1. Use a larger hole saw for the hole...
2. On a scrap piece of sheetrock use the same hole saw from the back but do not cut all the way through leave the face paper on.
3. Scribe the back side from the cut outward.
4."peel" the plaster from the face paper, make sure it is pretty clean, trim the flaps to be about an inch...
5. back butter the flaps with thin compound
6. push the patch into place use a large knife to draw the compound out to flatten the flaps.
7. after it dries a little top off with compound and finish.
You can also modify this for a larger rectangular patch
Posted: 8:35 pm on June 12th
Much better to use an adjustable hole cutter. I use the Hole Pro model X-230 which I can adjust to make any size hole from 2" to 9" in diameter. As only two blades are involved it takes zero effort to remove the cut plug and have it perfectly intact.

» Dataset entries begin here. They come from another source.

(* ===== verification/DList.v ===== *)
(** * Doubly linked lists

    The lists of the program are the intrusive [DLIST_ENTRY] rings of the shared
    utility library, which is not part of the repository.  [dlist] holds its
    functions over a state [D] of links between nodes [N]; [dlist_laws] is what is
    documented of them, in terms of rings: [ring d l] says that following the
    forward links from the first node of [l] visits the nodes of [l] in order and
    comes back.  A list with head [h] and entries [l] is [ring d (h :: l)]; a node
    that is in no list is its own ring or was not initialised.

    [links] is an implementation with forward and backward pointers, which shows
    that the laws can be met. *)
From stdpp Require Import base option list numbers sets.
From S2P Require Import Prelude.

Module DList.

Class dlist (D N : Type) := {
  Flink : D -> N -> N;
  DList_InitializeListHead : D -> N -> D;
  DList_IsListEmpty : D -> N -> bool;
  DList_InsertTailList : D -> N -> N -> D;       (* list head, entry *)
  DList_RemoveEntryList : D -> N -> D;
  DList_RemoveHeadList : D -> N -> N * D;
  DList_AppendTailList : D -> N -> N -> D;       (* list head, entry of the other ring *)
}.

(** [keeps d d' l]: the rings that share no node with [l] are as before. *)
Definition keeps {D N : Type} (ring : D -> list N -> Prop) (d d' : D) (l : list N) : Prop :=
  forall m, l ## m -> ring d m -> ring d' m.

Class dlist_laws (D N : Type) `{dlist D N} := {
  ring : D -> list N -> Prop;

  ring_nodup d l : ring d l -> NoDup l;
  ring_rotate d x l : ring d (x :: l) -> ring d (l ++ [x]);
  Flink_law d x l : ring d (x :: l) -> Flink d x = default x (head l);
  init_law d x :
    ring (DList_InitializeListHead d x) [x] /\ keeps ring d (DList_InitializeListHead d x) [x];
  is_empty_law d h l : ring d (h :: l) -> DList_IsListEmpty d h = bool_decide (l = []);
  insert_tail_law d h l x : ring d (h :: l) -> x ∉ h :: l ->
    ring (DList_InsertTailList d h x) (h :: l ++ [x]) /\
    keeps ring d (DList_InsertTailList d h x) (h :: l ++ [x]);
  remove_law d x y l : ring d (x :: y :: l) ->
    ring (DList_RemoveEntryList d x) (y :: l) /\
    keeps ring d (DList_RemoveEntryList d x) (x :: y :: l);
  remove_alone_law d x : ring d [x] ->
    ring (DList_RemoveEntryList d x) [x] /\ keeps ring d (DList_RemoveEntryList d x) [x];
  (** A removed entry keeps its links: removing it again changes nothing. *)
  remove_again_law d x y l : ring d (x :: y :: l) ->
    let d' := DList_RemoveEntryList d x in
    ring (DList_RemoveEntryList d' x) (y :: l) /\
    keeps ring d' (DList_RemoveEntryList d' x) (x :: y :: l);
  remove_head_law d h x l : ring d (h :: x :: l) ->
    DList_RemoveHeadList d h = (x, DList_RemoveEntryList d x);
  append_law d h l k m : ring d (h :: l) -> ring d (k :: m) -> h :: l ## k :: m ->
    ring (DList_AppendTailList d h k) (h :: l ++ k :: m) /\
    keeps ring d (DList_AppendTailList d h k) (h :: l ++ k :: m);
}.

(** ** Derived: entries of a list *)
Section Derived.
Context {D N : Type} `{L : dlist_laws D N}.

Lemma ring_rotations d l k : ring d (l ++ k) -> ring d (k ++ l).
Proof.
  revert k. induction l as [|x l IH]; intros k Hr; [by rewrite app_nil_r|].
  cbn in Hr. apply ring_rotate in Hr. rewrite <- app_assoc in Hr. apply IH in Hr.
  by rewrite <- app_assoc in Hr.
Qed.

(** An entry is removed from the list it is in. *)
Lemma remove_entry d h l x k : ring d (h :: l ++ x :: k) ->
  ring (DList_RemoveEntryList d x) (h :: l ++ k) /\
  keeps ring d (DList_RemoveEntryList d x) (h :: l ++ x :: k).
Proof.
  intros Hr. change (h :: l ++ x :: k) with ((h :: l) ++ (x :: k)) in Hr.
  apply ring_rotations in Hr. cbn in Hr.
  assert (Hne : exists y r, k ++ h :: l = y :: r) by (destruct k; cbn; eauto).
  destruct Hne as (y & r & E). rewrite E in Hr. apply remove_law in Hr as [Hr Hk].
  rewrite <- E in Hr. apply ring_rotations in Hr. split; [exact Hr|].
  intros m Hm. apply Hk. rewrite <- E. intros z Hz1 Hz2. apply (Hm z); [|done]. set_solver.
Qed.

(** And removing it again changes no list. *)
Lemma remove_entry_again d h l x k : ring d (h :: l ++ x :: k) ->
  let d' := DList_RemoveEntryList d x in
  ring (DList_RemoveEntryList d' x) (h :: l ++ k) /\
  keeps ring d' (DList_RemoveEntryList d' x) (h :: l ++ x :: k).
Proof.
  intros Hr d'. change (h :: l ++ x :: k) with ((h :: l) ++ (x :: k)) in Hr.
  apply ring_rotations in Hr. cbn in Hr.
  assert (Hne : exists y r, k ++ h :: l = y :: r) by (destruct k; cbn; eauto).
  destruct Hne as (y & r & E). rewrite E in Hr. apply remove_again_law in Hr as [Hr Hk].
  rewrite <- E in Hr. apply ring_rotations in Hr. split; [exact Hr|].
  intros m Hm. apply Hk. rewrite <- E. intros z Hz1 Hz2. apply (Hm z); [|done]. set_solver.
Qed.
End Derived.

(** ** Links as a pair of pointers per node *)
Section Links.
Context {N : Type} `{!EqDecision N}.

Definition links := N -> N * N.

Definition set_next (d : links) (x y : N) : links := fun z =>
  if decide (z = x) then (y, snd (d z)) else d z.
Definition set_prev (d : links) (x y : N) : links := fun z =>
  if decide (z = x) then (fst (d z), y) else d z.

(** Let [y] follow [x]. *)
Definition join (d : links) (x y : N) : links := set_prev (set_next d x y) y x.

#[export] Instance links_dlist : dlist links N := {|
  Flink d x := fst (d x);
  DList_InitializeListHead d x := join d x x;
  DList_IsListEmpty d h := bool_decide (fst (d h) = h);
  DList_InsertTailList d h x := join (join d (snd (d h)) x) x h;
  DList_RemoveEntryList d x := join d (snd (d x)) (fst (d x));
  DList_RemoveHeadList d h := (fst (d h), join d (snd (d (fst (d h)))) (fst (d (fst (d h)))));
  DList_AppendTailList d h k := join (join d (snd (d h)) k) (snd (d k)) h;
|}.

(** From [x] through [l]. *)
Fixpoint chain (d : links) (x : N) (l : list N) : Prop :=
  match l with [] => True | y :: l => fst (d x) = y /\ snd (d y) = x /\ chain d y l end.

Definition is_ring (d : links) (l : list N) : Prop :=
  match l with [] => False | x :: k => NoDup l /\ chain d x (k ++ [x]) end.

Lemma chain_app d l : forall x y k, chain d x (l ++ y :: k) <-> chain d x (l ++ [y]) /\ chain d y k.
Proof.
  induction l as [|z l IH]; intros x y k; cbn; [tauto|]. rewrite IH. tauto.
Qed.

(** A chain only depends on the forward links of the nodes it leaves and the
    backward links of the nodes it enters. *)
Lemma chain_ext d d' l : forall x, chain d x l ->
  (forall z, z ∈ x :: removelast l -> fst (d' z) = fst (d z)) ->
  (forall z, z ∈ l -> snd (d' z) = snd (d z)) -> chain d' x l.
Proof.
  induction l as [|y l IH]; intros x Hc Hf Hb; [done|]. destruct Hc as (H1 & H2 & H3).
  cbn. split; [|split].
  - rewrite Hf; [done|]. apply list_elem_of_here.
  - rewrite Hb; [done|]. apply list_elem_of_here.
  - destruct l as [|y' l]; [done|]. apply IH; [done| |].
    + intros z Hz. apply Hf. apply list_elem_of_further. exact Hz.
    + intros z Hz. apply Hb. by apply list_elem_of_further.
Qed.

Lemma removelast_snoc (l : list N) x : removelast (l ++ [x]) = l.
Proof. by rewrite removelast_last. Qed.

Lemma fst_join d x y z : fst (join d x y z) = if decide (z = x) then y else fst (d z).
Proof. unfold join, set_prev, set_next. repeat case_decide; done. Qed.
Lemma snd_join d x y z : snd (join d x y z) = if decide (z = y) then x else snd (d z).
Proof. unfold join, set_prev, set_next. repeat case_decide; done. Qed.

Lemma is_ring_keeps d d' l : (forall z, z ∉ l -> d' z = d z) -> keeps is_ring d d' l.
Proof.
  intros He [|x m] Hd Hr; [done|]. destruct Hr as [Hn Hc]. split; [done|].
  assert (Hin : forall z, z ∈ x :: m -> d' z = d z) by (intros z Hz; apply He; intros Hz'; by apply (Hd z)).
  eapply chain_ext; [done| |]; intros z Hz; f_equal; apply Hin.
  - rewrite removelast_snoc in Hz. done.
  - set_solver.
Qed.

(** The last node of a chain. *)
Definition last_of (x : N) (l : list N) : N := default x (last l).

Lemma last_of_snoc x l y : last_of x (l ++ [y]) = y.
Proof. unfold last_of. by rewrite last_snoc. Qed.

Lemma last_of_in x l : last_of x l ∈ x :: l.
Proof.
  destruct l as [|y l _] using rev_ind; [apply list_elem_of_here|]. rewrite last_of_snoc. set_solver.
Qed.

(** A chain is extended at its end; the new node may be the first one. *)
Lemma chain_join d x l y : chain d x l -> NoDup (x :: l) -> y ∉ l ->
  chain (join d (last_of x l) y) x (l ++ [y]).
Proof.
  intros Hc Hn Hy. destruct l as [|b l _] using rev_ind.
  - cbn. rewrite fst_join, snd_join. by repeat case_decide.
  - rewrite last_of_snoc, <- app_assoc. cbn. apply chain_app. split.
    + eapply chain_ext; [done| |].
      * intros z Hz. rewrite fst_join. case_decide; [|done]. subst z. exfalso.
        rewrite removelast_snoc in Hz. change (x :: l ++ [b]) with ((x :: l) ++ [b]) in Hn.
        apply NoDup_app in Hn as (_ & Hn & _). apply (Hn b Hz). by apply list_elem_of_here.
      * intros z Hz. rewrite snd_join. case_decide; [subst; done|done].
    + cbn. rewrite fst_join, snd_join. by repeat case_decide.
Qed.

(** The last node of a ring precedes the first. *)
Lemma ring_prev d x l : is_ring d (x :: l) -> snd (d x) = last_of x l /\ chain d x l.
Proof.
  intros [Hn Hc]. destruct l as [|y l _] using rev_ind.
  - cbn in Hc. split; [tauto|done].
  - rewrite <- app_assoc in Hc. cbn in Hc. apply chain_app in Hc as [Hc1 Hc2].
    rewrite last_of_snoc. cbn in Hc2. tauto.
Qed.

Lemma join_keeps d x y l : x ∈ l -> y ∈ l -> keeps is_ring d (join d x y) l.
Proof.
  intros Hx Hy. apply is_ring_keeps. intros z Hz. unfold join, set_prev, set_next.
  repeat case_decide; subst; done.
Qed.

Lemma keeps_trans d d1 d2 (l : list N) :
  keeps is_ring d d1 l -> keeps is_ring d1 d2 l -> keeps is_ring d d2 l.
Proof. unfold keeps. eauto. Qed.

Lemma links_insert d h l x : is_ring d (h :: l) -> x ∉ h :: l ->
  is_ring (DList_InsertTailList d h x) (h :: l ++ [x]) /\
  keeps is_ring d (DList_InsertTailList d h x) (h :: l ++ [x]).
Proof.
  intros Hr Hx. pose proof Hr as [Hn _]. destruct (ring_prev d h l Hr) as [Hb Hc].
  cbn [DList_InsertTailList links_dlist]. rewrite Hb.
  assert (Hn' : NoDup (h :: l ++ [x])).
  { change (h :: l ++ [x]) with ((h :: l) ++ [x]). apply NoDup_app. split; [done|].
    split; [|apply NoDup_singleton]. intros z Hz Hz'. apply list_elem_of_singleton in Hz'. by subst. }
  assert (Hhx : h ∉ l ++ [x]) by (by apply NoDup_cons in Hn' as [? _]).
  split.
  - split; [done|]. pose proof (chain_join d h l x Hc Hn ltac:(set_solver)) as Hc1.
    pose proof (chain_join _ _ _ h Hc1 Hn' Hhx) as Hc2. by rewrite last_of_snoc in Hc2.
  - pose proof (last_of_in h l). eapply keeps_trans; apply join_keeps; set_solver.
Qed.

Lemma links_remove d x y l : is_ring d (x :: y :: l) ->
  DList_RemoveEntryList d x = join d (last_of y l) y /\
  is_ring (DList_RemoveEntryList d x) (y :: l) /\
  keeps is_ring d (DList_RemoveEntryList d x) (x :: y :: l).
Proof.
  intros Hr. pose proof Hr as [Hn [Hf _]]. destruct (ring_prev d x (y :: l) Hr) as [Hb [_ [_ Hc]]].
  cbn [DList_RemoveEntryList links_dlist]. rewrite Hb, Hf.
  assert (Hl : last_of x (y :: l) = last_of y l).
  { destruct l as [|z l _] using rev_ind; [done|].
    change (y :: l ++ [z]) with ((y :: l) ++ [z]). by rewrite !last_of_snoc. }
  rewrite Hl. split; [done|]. apply NoDup_cons in Hn as [Hx Hn]. split.
  - split; [done|]. apply chain_join; [done|done|]. by apply NoDup_cons in Hn as [? _].
  - pose proof (last_of_in y l). apply join_keeps; set_solver.
Qed.

Lemma links_remove_again d x y l : is_ring d (x :: y :: l) ->
  let d' := DList_RemoveEntryList d x in
  is_ring (DList_RemoveEntryList d' x) (y :: l) /\
  keeps is_ring d' (DList_RemoveEntryList d' x) (x :: y :: l).
Proof.
  intros Hr d'. destruct (links_remove d x y l Hr) as (E & Hr' & _). subst d'.
  pose proof Hr as [Hn [Hf _]]. destruct (ring_prev d x (y :: l) Hr) as [Hb _].
  apply NoDup_cons in Hn as [Hx Hn]. pose proof (last_of_in y l) as Hin.
  assert (Hd : DList_RemoveEntryList (DList_RemoveEntryList d x) x
               = join (DList_RemoveEntryList d x) (last_of y l) y).
  { rewrite E. cbn [DList_RemoveEntryList links_dlist]. rewrite snd_join, fst_join.
    rewrite (decide_False (P := x = y)) by (intros ->; apply Hx, list_elem_of_here).
    rewrite (decide_False (P := x = last_of y l)) by (intros Ex; apply Hx; by rewrite Ex).
    rewrite Hf, Hb. f_equal. destruct l as [|z l _] using rev_ind; [done|].
    change (y :: l ++ [z]) with ((y :: l) ++ [z]). by rewrite !last_of_snoc. }
  rewrite Hd. split; [|apply join_keeps; set_solver].
  destruct (ring_prev _ y l Hr') as [_ Hc]. split; [done|].
  apply chain_join; [done|done|]. by apply NoDup_cons in Hn as [? _].
Qed.

Lemma links_append d h l k m : is_ring d (h :: l) -> is_ring d (k :: m) -> h :: l ## k :: m ->
  is_ring (DList_AppendTailList d h k) (h :: l ++ k :: m) /\
  keeps is_ring d (DList_AppendTailList d h k) (h :: l ++ k :: m).
Proof.
  intros Hr Hr' Hd. pose proof Hr as [Hn _]. pose proof Hr' as [Hn' _].
  destruct (ring_prev d h l Hr) as [Hb Hc]. destruct (ring_prev d k m Hr') as [He Hc'].
  cbn [DList_AppendTailList links_dlist]. rewrite Hb, He.
  pose proof (last_of_in h l) as Hin. pose proof (last_of_in k m) as Hin'.
  assert (Hnn : NoDup (h :: l ++ k :: m)).
  { change (h :: l ++ k :: m) with ((h :: l) ++ (k :: m)). apply NoDup_app. split; [done|].
    split; [|done]. intros z Hz Hz'. by apply (Hd z). }
  assert (Hh : h ∉ l ++ k :: m) by (by apply NoDup_cons in Hnn as [? _]).
  assert (Hk : k ∉ m) by (by apply NoDup_cons in Hn' as [? _]).
  split.
  - split; [done|].
    assert (Hc1 : chain (join d (last_of h l) k) h (l ++ k :: m)).
    { apply chain_app. split; [apply chain_join; [done|done|]|].
      - intros Hkl. apply (Hd k); [by apply list_elem_of_further|apply list_elem_of_here].
      - eapply chain_ext; [done| |].
        + intros z Hz. rewrite fst_join. case_decide; [|done]. subst z. exfalso.
          apply (Hd (last_of h l)); [done|].
          destruct m as [|e m _] using rev_ind; [done|]. rewrite removelast_snoc in Hz. set_solver.
        + intros z Hz. rewrite snd_join. case_decide; [by subst|done]. }
    pose proof (chain_join _ _ _ h Hc1 Hnn Hh) as Hc2.
    assert (Hl : last_of h (l ++ k :: m) = last_of k m).
    { destruct m as [|e m _] using rev_ind; [by rewrite last_of_snoc|].
      replace (l ++ k :: m ++ [e]) with ((l ++ k :: m) ++ [e]) by (by rewrite <- app_assoc).
      by rewrite !last_of_snoc. }
    by rewrite Hl in Hc2.
  - eapply keeps_trans; apply join_keeps; set_solver.
Qed.

#[export] Instance links_laws : dlist_laws links N.
Proof.
  refine {| ring := is_ring |}.
  - intros d [|x l]; [done|]. by intros [? _].
  - intros d x [|y l]; [done|]. intros [Hn Hc]. cbn in Hc. destruct Hc as (H1 & H2 & H3). split.
    + apply NoDup_cons in Hn as [Hx Hn]. change (y :: l ++ [x]) with ((y :: l) ++ [x]).
      apply NoDup_app. split; [done|]. split; [|apply NoDup_singleton].
      intros z Hz Hz'. apply list_elem_of_singleton in Hz'. by subst.
    + rewrite <- app_assoc. cbn. apply chain_app. cbn. done.
  - intros d x l [_ Hc]. destruct l; cbn in Hc |- *; tauto.
  - intros d x. split; [|apply join_keeps; set_solver].
    split; [apply NoDup_singleton|]. apply (chain_join d x [] x); [done|apply NoDup_singleton|set_solver].
  - intros d h l [Hn Hc]. cbn. apply bool_decide_ext. destruct l as [|y l]; cbn in Hc; [tauto|].
    apply NoDup_cons in Hn as [Hx _]. split; [|done]. intros E. exfalso. apply Hx.
    destruct Hc as (H1 & _). rewrite E in H1. subst. apply list_elem_of_here.
  - apply links_insert.
  - intros d x y l Hr. by apply links_remove in Hr as (_ & ? & ?).
  - intros d x Hr. pose proof Hr as [_ [H1 [H2 _]]]. cbn [DList_RemoveEntryList links_dlist].
    rewrite H1, H2. split; [|apply join_keeps; set_solver].
    split; [apply NoDup_singleton|]. apply (chain_join d x [] x); [done|apply NoDup_singleton|set_solver].
  - apply links_remove_again.
  - intros d h x l [_ [H1 _]]. cbn. by rewrite H1.
  - apply links_append.
Defined.
End Links.
Arguments links : clear implicits.
End DList.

With sheetrock I found another trick with the Hole Pro adjustable hole cutters. If I adjust the cutter blades by 2 marks on the measure bar it moves them out just enough that I can cut a perfect patch from a piece of scrap drywall before I even start. I can then make a holes for access to inspect, repair, pull wire, or just repair a ding, and push the perfect patches into place - the fit is so tight I can just apply some mud and they are good to go. And they meet fire code. The whole process takes less time to do than it took me to type this into the computer.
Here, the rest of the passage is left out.